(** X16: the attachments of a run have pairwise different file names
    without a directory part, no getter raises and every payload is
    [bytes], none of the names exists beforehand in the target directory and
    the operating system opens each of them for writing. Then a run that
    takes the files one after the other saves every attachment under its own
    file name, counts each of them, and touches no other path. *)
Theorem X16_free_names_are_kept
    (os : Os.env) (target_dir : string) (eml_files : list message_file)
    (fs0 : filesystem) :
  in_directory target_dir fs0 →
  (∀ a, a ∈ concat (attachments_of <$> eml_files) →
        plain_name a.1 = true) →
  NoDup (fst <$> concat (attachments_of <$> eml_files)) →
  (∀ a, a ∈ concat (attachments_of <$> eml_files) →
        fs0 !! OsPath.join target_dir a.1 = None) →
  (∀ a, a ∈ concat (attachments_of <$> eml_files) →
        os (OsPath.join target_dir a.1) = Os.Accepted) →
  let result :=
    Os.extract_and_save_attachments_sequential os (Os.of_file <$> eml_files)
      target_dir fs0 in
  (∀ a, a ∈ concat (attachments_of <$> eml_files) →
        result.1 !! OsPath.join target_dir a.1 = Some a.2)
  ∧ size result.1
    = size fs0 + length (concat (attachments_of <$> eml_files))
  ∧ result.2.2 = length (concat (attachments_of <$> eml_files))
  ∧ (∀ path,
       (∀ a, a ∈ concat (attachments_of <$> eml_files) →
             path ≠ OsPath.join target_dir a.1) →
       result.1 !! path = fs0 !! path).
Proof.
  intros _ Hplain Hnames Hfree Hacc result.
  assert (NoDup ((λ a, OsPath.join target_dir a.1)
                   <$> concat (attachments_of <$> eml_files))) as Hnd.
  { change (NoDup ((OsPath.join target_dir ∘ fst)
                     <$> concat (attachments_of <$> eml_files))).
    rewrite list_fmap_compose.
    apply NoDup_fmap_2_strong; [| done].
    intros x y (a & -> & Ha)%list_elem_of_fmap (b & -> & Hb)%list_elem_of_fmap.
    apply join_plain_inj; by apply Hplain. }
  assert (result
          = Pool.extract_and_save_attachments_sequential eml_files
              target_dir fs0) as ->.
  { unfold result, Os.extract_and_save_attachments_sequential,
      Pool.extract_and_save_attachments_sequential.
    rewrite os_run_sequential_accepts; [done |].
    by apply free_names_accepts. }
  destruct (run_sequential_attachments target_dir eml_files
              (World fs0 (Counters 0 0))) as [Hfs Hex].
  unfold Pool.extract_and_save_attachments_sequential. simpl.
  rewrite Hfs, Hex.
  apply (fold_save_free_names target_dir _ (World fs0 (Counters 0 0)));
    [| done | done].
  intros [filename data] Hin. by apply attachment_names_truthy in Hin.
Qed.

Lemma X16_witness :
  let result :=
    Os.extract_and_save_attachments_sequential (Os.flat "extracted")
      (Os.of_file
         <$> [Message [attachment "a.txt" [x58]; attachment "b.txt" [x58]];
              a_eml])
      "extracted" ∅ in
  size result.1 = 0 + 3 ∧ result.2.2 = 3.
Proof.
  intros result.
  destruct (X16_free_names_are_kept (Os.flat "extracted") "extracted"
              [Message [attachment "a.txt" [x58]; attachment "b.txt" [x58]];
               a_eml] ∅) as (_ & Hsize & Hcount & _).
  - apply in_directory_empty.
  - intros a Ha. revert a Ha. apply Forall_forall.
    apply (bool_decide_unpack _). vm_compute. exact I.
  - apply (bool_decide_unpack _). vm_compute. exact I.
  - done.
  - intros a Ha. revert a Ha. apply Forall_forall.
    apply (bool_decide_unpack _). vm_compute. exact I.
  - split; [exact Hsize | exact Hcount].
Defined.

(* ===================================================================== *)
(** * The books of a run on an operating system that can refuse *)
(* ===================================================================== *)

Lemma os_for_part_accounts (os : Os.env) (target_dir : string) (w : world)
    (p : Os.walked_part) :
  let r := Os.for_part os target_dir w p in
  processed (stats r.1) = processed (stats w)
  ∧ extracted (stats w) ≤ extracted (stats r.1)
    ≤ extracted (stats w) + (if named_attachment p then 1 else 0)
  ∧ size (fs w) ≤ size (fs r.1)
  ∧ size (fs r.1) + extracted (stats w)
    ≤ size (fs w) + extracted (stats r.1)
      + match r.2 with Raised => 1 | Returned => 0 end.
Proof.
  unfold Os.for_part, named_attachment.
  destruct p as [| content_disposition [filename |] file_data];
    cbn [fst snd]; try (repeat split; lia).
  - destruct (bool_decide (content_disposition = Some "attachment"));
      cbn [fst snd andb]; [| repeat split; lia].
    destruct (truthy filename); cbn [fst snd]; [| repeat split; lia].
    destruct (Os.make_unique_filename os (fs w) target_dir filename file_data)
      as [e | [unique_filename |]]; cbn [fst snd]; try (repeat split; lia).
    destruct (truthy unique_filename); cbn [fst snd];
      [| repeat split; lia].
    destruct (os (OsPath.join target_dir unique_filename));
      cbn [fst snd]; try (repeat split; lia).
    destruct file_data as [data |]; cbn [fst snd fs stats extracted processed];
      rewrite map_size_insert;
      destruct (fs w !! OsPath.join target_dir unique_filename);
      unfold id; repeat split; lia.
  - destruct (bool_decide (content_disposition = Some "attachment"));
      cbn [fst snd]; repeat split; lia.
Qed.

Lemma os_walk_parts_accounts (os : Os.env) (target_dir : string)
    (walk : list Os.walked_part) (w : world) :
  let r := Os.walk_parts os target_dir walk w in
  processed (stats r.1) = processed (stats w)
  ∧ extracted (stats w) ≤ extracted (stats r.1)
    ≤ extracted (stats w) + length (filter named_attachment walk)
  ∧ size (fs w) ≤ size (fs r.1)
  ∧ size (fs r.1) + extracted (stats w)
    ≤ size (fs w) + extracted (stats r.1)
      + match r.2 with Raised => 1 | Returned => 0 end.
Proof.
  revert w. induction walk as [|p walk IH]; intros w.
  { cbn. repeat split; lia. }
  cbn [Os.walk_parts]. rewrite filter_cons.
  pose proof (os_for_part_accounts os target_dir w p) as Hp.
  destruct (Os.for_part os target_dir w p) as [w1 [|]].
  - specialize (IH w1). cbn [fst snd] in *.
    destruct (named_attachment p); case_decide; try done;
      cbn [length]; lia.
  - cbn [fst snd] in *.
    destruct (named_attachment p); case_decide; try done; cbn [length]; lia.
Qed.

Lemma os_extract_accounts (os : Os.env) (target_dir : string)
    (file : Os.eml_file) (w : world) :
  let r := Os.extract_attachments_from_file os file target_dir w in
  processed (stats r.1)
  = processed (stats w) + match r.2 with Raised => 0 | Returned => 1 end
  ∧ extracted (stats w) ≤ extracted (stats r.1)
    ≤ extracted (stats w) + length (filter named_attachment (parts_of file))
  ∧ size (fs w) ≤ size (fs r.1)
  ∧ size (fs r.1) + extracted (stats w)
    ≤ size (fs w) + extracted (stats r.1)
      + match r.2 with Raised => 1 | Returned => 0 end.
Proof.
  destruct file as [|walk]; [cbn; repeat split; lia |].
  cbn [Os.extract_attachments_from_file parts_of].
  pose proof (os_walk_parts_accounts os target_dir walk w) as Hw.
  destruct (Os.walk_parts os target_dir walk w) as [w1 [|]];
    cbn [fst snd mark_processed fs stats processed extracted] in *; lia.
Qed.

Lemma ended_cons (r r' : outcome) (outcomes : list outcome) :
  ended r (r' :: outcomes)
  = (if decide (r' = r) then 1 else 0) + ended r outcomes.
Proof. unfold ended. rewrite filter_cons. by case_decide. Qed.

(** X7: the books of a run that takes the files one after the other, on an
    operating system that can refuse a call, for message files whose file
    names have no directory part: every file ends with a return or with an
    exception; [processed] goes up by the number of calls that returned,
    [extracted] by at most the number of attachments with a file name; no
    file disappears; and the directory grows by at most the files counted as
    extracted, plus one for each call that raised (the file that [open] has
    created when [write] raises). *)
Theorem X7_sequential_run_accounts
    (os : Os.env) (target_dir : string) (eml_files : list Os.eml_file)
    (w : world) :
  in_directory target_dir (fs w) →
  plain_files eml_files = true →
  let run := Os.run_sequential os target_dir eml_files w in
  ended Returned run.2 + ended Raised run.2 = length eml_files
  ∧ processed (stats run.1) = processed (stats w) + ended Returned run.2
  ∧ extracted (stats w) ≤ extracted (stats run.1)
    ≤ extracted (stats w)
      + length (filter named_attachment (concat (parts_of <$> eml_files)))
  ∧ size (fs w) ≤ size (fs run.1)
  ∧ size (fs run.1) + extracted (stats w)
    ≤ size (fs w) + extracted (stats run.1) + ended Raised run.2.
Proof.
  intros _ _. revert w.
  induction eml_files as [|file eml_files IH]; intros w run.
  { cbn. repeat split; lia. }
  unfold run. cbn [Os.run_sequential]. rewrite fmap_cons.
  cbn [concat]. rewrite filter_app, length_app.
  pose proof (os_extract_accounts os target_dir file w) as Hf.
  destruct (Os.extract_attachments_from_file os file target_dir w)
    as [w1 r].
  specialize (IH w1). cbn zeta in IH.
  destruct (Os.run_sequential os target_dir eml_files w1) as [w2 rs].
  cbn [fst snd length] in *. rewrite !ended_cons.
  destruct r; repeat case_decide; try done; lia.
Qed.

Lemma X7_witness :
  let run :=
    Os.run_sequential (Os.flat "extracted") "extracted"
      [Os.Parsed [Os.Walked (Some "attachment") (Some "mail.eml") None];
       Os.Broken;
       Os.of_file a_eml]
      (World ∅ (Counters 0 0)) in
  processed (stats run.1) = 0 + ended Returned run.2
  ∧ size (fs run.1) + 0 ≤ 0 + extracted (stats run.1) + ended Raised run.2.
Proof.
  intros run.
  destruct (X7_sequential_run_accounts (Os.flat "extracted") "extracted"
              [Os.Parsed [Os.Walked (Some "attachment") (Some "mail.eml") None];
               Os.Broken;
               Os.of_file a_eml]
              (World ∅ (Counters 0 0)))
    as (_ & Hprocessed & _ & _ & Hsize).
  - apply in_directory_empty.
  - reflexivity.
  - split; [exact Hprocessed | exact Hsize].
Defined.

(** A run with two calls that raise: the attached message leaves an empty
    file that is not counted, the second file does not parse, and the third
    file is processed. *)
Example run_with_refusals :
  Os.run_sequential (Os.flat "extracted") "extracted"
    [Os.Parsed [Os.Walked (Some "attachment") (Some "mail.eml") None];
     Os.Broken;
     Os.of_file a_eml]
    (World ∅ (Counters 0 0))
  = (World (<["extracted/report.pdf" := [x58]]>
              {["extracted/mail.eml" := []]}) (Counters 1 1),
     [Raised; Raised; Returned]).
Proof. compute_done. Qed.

WHAT YOU HAVE TO DO. The required output is every line from the one with "destruct r; repeat" to the final line of the entries, repeated exactly and with nothing else.

SOLUTION FOR THIS TASK.
  destruct r; repeat case_decide; try done; lia.
Qed.

Lemma X7_witness :
  let run :=
    Os.run_sequential (Os.flat "extracted") "extracted"
      [Os.Parsed [Os.Walked (Some "attachment") (Some "mail.eml") None];
       Os.Broken;
       Os.of_file a_eml]
      (World ∅ (Counters 0 0)) in
  processed (stats run.1) = 0 + ended Returned run.2
  ∧ size (fs run.1) + 0 ≤ 0 + extracted (stats run.1) + ended Raised run.2.
Proof.
  intros run.
  destruct (X7_sequential_run_accounts (Os.flat "extracted") "extracted"
              [Os.Parsed [Os.Walked (Some "attachment") (Some "mail.eml") None];
               Os.Broken;
               Os.of_file a_eml]
              (World ∅ (Counters 0 0)))
    as (_ & Hprocessed & _ & _ & Hsize).
  - apply in_directory_empty.
  - reflexivity.
  - split; [exact Hprocessed | exact Hsize].
Defined.

(** A run with two calls that raise: the attached message leaves an empty
    file that is not counted, the second file does not parse, and the third
    file is processed. *)
Example run_with_refusals :
  Os.run_sequential (Os.flat "extracted") "extracted"
    [Os.Parsed [Os.Walked (Some "attachment") (Some "mail.eml") None];
     Os.Broken;
     Os.of_file a_eml]
    (World ∅ (Counters 0 0))
  = (World (<["extracted/report.pdf" := [x58]]>
              {["extracted/mail.eml" := []]}) (Counters 1 1),
     [Raised; Raised; Returned]).
Proof. compute_done. Qed.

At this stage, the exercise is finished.